As I shared with you last week I am doing Nanowrimo this month so I’m focusing my writing there. While I’m away I have prepared an interesting series for Submissive Guide. This is the first of 30 days where you all get to learn a little bit (or a lot) about me. I’m going to post every day this month using the meme that has gone around the net over the last few years. I hope you enjoy getting a glimpse into my personal life and submission.

You can participate in the 30 Days of Submission Challenge too! Check out this post and make sure you leave your responses in the Subguide Club under the correct day!

Does your submission – either what you practice or what you strive for – have a label? Do you view your submission as Taken in Hand, domestic discipline, top/bottom, dominant/submissive, master/slave, owner/pet, or some other description or combination? If you do not use a label, why?

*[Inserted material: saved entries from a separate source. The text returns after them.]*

Lemma searchBinary_loop_zeros_stops (n : nat) fuel : forall start,
  Z.of_nat n = 1073741825 -> 0 <= start <= 1073741824 ->
  (Z.to_nat (1073741824 - start) < fuel)%nat ->
  searchBinary_loop fuel (replicate n 0) 1 start 1073741824
  = Fault (OutOfBounds (-1073741824)).
Proof.
  induction fuel as [|fuel IH]; intros start Hn Hs Hf; [lia|].
  cbn [searchBinary_loop].
  destruct (Z.leb_spec start 1073741824) as [_|?]; [|lia].
  destruct (Z.eq_dec start 1073741824) as [->|Hne].
  - change (div32 (add32 1073741824 1073741824) 2) with (-1073741824).
    reflexivity.
  - rewrite searchBinary_mid by (unfold INT_MAX; lia).
    pose proof (mid_between start 1073741824 ltac:(lia)) as Hm.
    set (mid := start + (1073741824 - start) / 2) in *.
    assert (mid < 1073741824) as Hlt.
    { subst mid. pose proof (Z.div_lt_upper_bound (1073741824 - start) 2
                               (1073741824 - start)). lia. }
    rewrite vec_at_replicate by lia. cbn [Z.eqb Z.ltb Z.compare].
    rewrite add32_small by (unfold in_int, INT_MIN, INT_MAX; lia).
    apply IH; [assumption|lia|lia].
Qed.

(** [solveoom] on 2^31 zeros, looking for 1: [left] climbs to
    [right = INT_MAX], [mid + 1] wraps to [INT_MIN], and the next midpoint
    is [INT_MIN], out of bounds. *)
Lemma solveoom_loop_zeros (n : nat) fuel : forall lo,
  Z.of_nat n = 2147483648 -> (0 <= lo <= INT_MAX \/ lo = INT_MIN) ->
  solveoom_loop fuel (replicate n 0) 1 lo INT_MAX = OutOfFuel \/
  solveoom_loop fuel (replicate n 0) 1 lo INT_MAX = Fault (OutOfBounds INT_MIN).
Proof.
  induction fuel as [|fuel IH]; intros lo Hn Hl; [left; reflexivity|].
  cbn [solveoom_loop].
  destruct (Z.leb_spec lo INT_MAX) as [_|?]; [|unfold INT_MAX, INT_MIN in *; lia].
  destruct Hl as [Hl| ->].
  - rewrite solveoom_mid by lia.
    pose proof (mid_between lo INT_MAX ltac:(lia)) as Hm.
    set (mid := lo + (INT_MAX - lo) / 2) in *.
    rewrite vec_at_replicate by (unfold INT_MAX in *; lia).
    cbn [Z.eqb Z.ltb Z.compare].
    apply IH; [assumption|].
    destruct (Z.eq_dec mid INT_MAX) as [->|Hne].
    + right. reflexivity.
    + left. rewrite add32_small by (unfold in_int, INT_MIN, INT_MAX in *; lia).
      unfold INT_MAX in *. lia.
  - right. change (add32 INT_MIN (div32 (sub32 INT_MAX INT_MIN) 2)) with INT_MIN.
    reflexivity.
Qed.

Lemma vsize_zeros n : 0 <= n -> vsize (zeros n) = n.
Proof. intros H. unfold vsize, zeros. rewrite length_replicate. lia. Qed.

Lemma Sorted_replicate n (x : Z) : Sorted Z.le (replicate n x).
Proof.
  induction n as [|k IH]; cbn.
  - constructor.
  - constructor; [exact IH|]. destruct k; cbn; constructor. lia.
Qed.

Lemma In_replicate n (x : Z) : (0 < n)%nat -> In x (replicate n x).
Proof. destruct n; [lia|]. left. reflexivity. Qed.

Lemma not_In_replicate n (x y : Z) : x <> y -> ~ In y (replicate n x).
Proof.
  intros H Hin. apply list_elem_of_In, elem_of_replicate in Hin.
  destruct Hin. congruence.
Qed.

Lemma In_vec_at v x : In x v <-> exists k, vec_at v k = Some x.
Proof.
  rewrite <- list_elem_of_In, list_elem_of_lookup. split.
  - intros [i Hi]. exists (Z.of_nat i). unfold vec_at.
    destruct (Z.leb_spec 0 (Z.of_nat i)); [|lia]. rewrite Nat2Z.id. exact Hi.
  - intros [k Hk]. unfold vec_at in Hk. destruct (0 <=? k); [eauto|discriminate].
Qed.

Lemma solveoom_loop_more_fuel fuel numbers threshold : forall lo hi r extra,
  solveoom_loop fuel numbers threshold lo hi = Ret r ->
  solveoom_loop (fuel + extra) numbers threshold lo hi = Ret r.
Proof.
  induction fuel as [|fuel IH]; intros lo hi r extra H; [discriminate|].
  cbn [solveoom_loop Nat.add] in *.
  destruct (lo <=? hi); [|exact H].
  destruct (vec_at numbers _) as [x|]; [|discriminate].
  destruct (x =? threshold); [exact H|].
  destruct (x <? threshold); apply IH; exact H.
Qed.

(** [solveoom] on a vector that [int] can index. *)
Lemma solveoom_spec numbers threshold :
  vsize numbers <= INT_MAX ->
  exists r,
    (forall fuel, (length numbers < fuel)%nat -> solveoom fuel numbers threshold = Ret r) /\
    ((0 <= r /\ vec_at numbers r = Some threshold) \/
     (r = -1 /\ (Sorted Z.le numbers -> ~ In threshold numbers))).
Proof.
  intros Hn. unfold solveoom.
  rewrite size_minus_1_small by lia.
  destruct (solveoom_loop_spec (S (length numbers)) numbers threshold 0
              (vsize numbers - 1)) as [r [Hrun Hres]];
    try (unfold vsize in *; lia).
  exists r. split.
  - intros fuel Hf.
    replace fuel with (S (length numbers) + (fuel - S (length numbers)))%nat by lia.
    apply solveoom_loop_more_fuel. exact Hrun.
  - destruct Hres as [[Hb Hv]|[-> Hno]]; [left; split; [lia|assumption]|].
    right. split; [reflexivity|]. intros Hs Hin.
    apply In_vec_at in Hin as [k Hk]. revert Hk. apply Hno; [assumption| |].
    + intros j x Hj Hx. apply vec_at_Some in Hx. lia.
    + intros j x Hj Hx. apply vec_at_Some in Hx. lia.
Qed.

(** [searchBinary] below 2^30 elements is [solveoom]. *)
Lemma searchBinary_solveoom fuel nums value :
  vsize nums <= 1073741824 ->
  searchBinary fuel nums value = solveoom fuel nums value.
Proof.
  intros Hn. unfold searchBinary, solveoom.
  rewrite size_minus_1_small by (unfold INT_MAX; lia).
  apply searchBinary_loop_solveoom_loop; unfold vsize in *; lia.
Qed.

Lemma found_or_absent_of v target r :
  Sorted Z.le v ->
  (0 <= r /\ vec_at v r = Some target) \/ (r = -1 /\ (Sorted Z.le v -> ~ In target v)) ->
  found_or_absent v target r.
Proof.
  intros Hs [[Hr Hv]|[-> Hno]]; split; intros H.
  - split; assumption.
  - exfalso. apply H, In_vec_at. eauto.
  - exfalso. exact (Hno Hs H).
  - reflexivity.
Qed.

(* ================================================================== *)
(** * Binary search: correctness and safety *)
(* ================================================================== *)

(** C4, as amended: on every sorted vector that [int] can index (at most
    2^31 - 1 elements) [solveoom] returns within [size + 1] loop tests a
    position of the target when the target occurs and -1 when it does
    not. *)
Theorem binary_search_correct (v : list Z) (target : Z) :
  Sorted Z.le v -> vsize v <= INT_MAX ->
  exists r, (forall fuel, (length v < fuel)%nat -> solveoom fuel v target = Ret r) /\
            found_or_absent v target r.
Proof.
  intros Hs Hn. destruct (solveoom_spec v target Hn) as [r [Hrun Hres]].
  exists r. split; [exact Hrun|]. apply found_or_absent_of; assumption.
Qed.

Lemma binary_search_correct_witness :
  exists r, (forall fuel, (length [2; 4; 6; 8] < fuel)%nat ->
             solveoom fuel [2; 4; 6; 8] 6 = Ret r) /\
            found_or_absent [2; 4; 6; 8] 6 r.
Proof.
  apply (binary_search_correct [2; 4; 6; 8] 6).
  - repeat constructor; lia.
  - unfold vsize, INT_MAX; simpl; lia.
Defined.

(** C4 fails on a vector that [int] cannot index: on 2^31 + 1 zeros the
    size minus one does not fit [right] (nor [end]), the loop is not
    entered, and both functions answer -1 for the target 0, which is
    there. *)
Lemma binary_search_correct_counterexample :
  Sorted Z.le (zeros 2147483649) /\ In 0 (zeros 2147483649) /\
  (forall fuel, solveoom (S fuel) (zeros 2147483649) 0 = Ret (-1)) /\
  (forall fuel, searchBinary (S fuel) (zeros 2147483649) 0 = Ret (-1)).
Proof.
  split; [apply Sorted_replicate|]. split; [apply In_replicate; lia|]. split.
  - intros fuel. unfold solveoom, size_minus_1.
    rewrite vsize_zeros by lia. reflexivity.
  - intros fuel. unfold searchBinary, size_minus_1.
    rewrite vsize_zeros by lia. reflexivity.
Qed.

(** [solveoom] on a vector of one value that is not the target. *)
Lemma solveoom_absent (n : nat) (x y : Z) :
  x <> y -> Z.of_nat n <= INT_MAX ->
  forall fuel, (n < fuel)%nat -> solveoom fuel (replicate n x) y = Ret (-1).
Proof.
  intros Hxy Hn.
  destruct (solveoom_spec (replicate n x) y) as [r [Hrun Hres]];
    [unfold vsize; rewrite length_replicate; exact Hn|].
  rewrite length_replicate in Hrun.
  assert (r = -1) as ->; [|exact Hrun].
  destruct Hres as [[_ Hv]|[-> _]]; [|reflexivity].
  exfalso. apply (not_In_replicate n x y Hxy). apply In_vec_at. eauto.
Qed.

(** Inside the vectors that [int] can index, the midpoint
    [(start + end) / 2] of [searchBinary] overflows: on 2^30 + 1 zeros and
    the target 1 the sum wraps, [searchBinary] reads [nums[-2^30]] and does
    not return, where [solveoom], whose midpoint is
    [left + (right - left) / 2], returns -1. *)
Lemma searchBinary_midpoint_overflow :
  (exists fuel, searchBinary fuel (zeros 1073741825) 1
                = Fault (OutOfBounds (-1073741824))) /\
  (forall fuel r, searchBinary fuel (zeros 1073741825) 1 <> Ret r) /\
  (forall fuel, 1073741825 < Z.of_nat fuel ->
                solveoom fuel (zeros 1073741825) 1 = Ret (-1)).
Proof.
  assert (size_minus_1 (zeros 1073741825) = 1073741824) as E1
    by (rewrite size_minus_1_small; rewrite vsize_zeros; unfold INT_MAX; lia).
  split; [|split].
  - exists (S (Z.to_nat 1073741824)). unfold searchBinary. rewrite E1.
    apply searchBinary_loop_zeros_stops; lia.
  - intros fuel r. unfold searchBinary. rewrite E1.
    destruct (searchBinary_loop_zeros (Z.to_nat 1073741825) fuel 0) as [H|H];
      [lia|lia| |]; unfold zeros; rewrite H; discriminate.
  - intros fuel Hf. apply solveoom_absent; unfold INT_MAX; lia.
Qed.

My submission has changed and evolved a lot in the time that I’ve known what in the world I am. I’ve always been a little kinky but just thought that kinky was a healthy sex life with ones I loved. My ex-husband and I were light players but we never attached labels to it.  I had a very difficult time accepting that I was submissive because for me kinky was good enough. Our marriage was failing for other reasons before I started learning more about BDSM and craving something I couldn’t name.

In the summer of 2003, I encountered a Yahoo profile of someone who said he was a Dominant and it intrigued me. I contacted him and asked if I could talk to him a bit about BDSM. This conversation was what helped me realize what I wanted was to be submissive. I stayed in that role for years, feeling good about how things worked and my relationship with KnyghtMare grew and developed into a great love.

Somewhere in there, we got really serious about living D/s every day, all the time. KnyghtMare went on to consider himself a Master because of the level of authority he had over me and then just recently, over froggyKM.

Now, I consider myself a slave. That wasn’t an easy transition. I used to have huge hangups with what a slave was and how I defined it. I never felt that I lived up to what I considered a slave was. Before you ask, my old personal definition of a slave was someone who had no safeword, no limits, and was in complete obedience to their Dominant without being able to voice their own opinions. Being called a slave was a scary idea to me, I thought that somehow calling myself a slave would change me and how KnyghtMare and I interacted. I avoided it for a long time.

Then last year after a lot of soul-searching I decided that my personal definition was silly and to test out calling myself a slave and see how I felt. Since then I’ve been pretty happy and comfortable.  It’s not been without headaches since I also feel that being a slave is harder for me than a submissive. I feel like I’ve gotten into my role a lot better now that I’ve changed my definitions.

Ultimately, it’s all just words but I feel it’s important to know who you are. Who are you?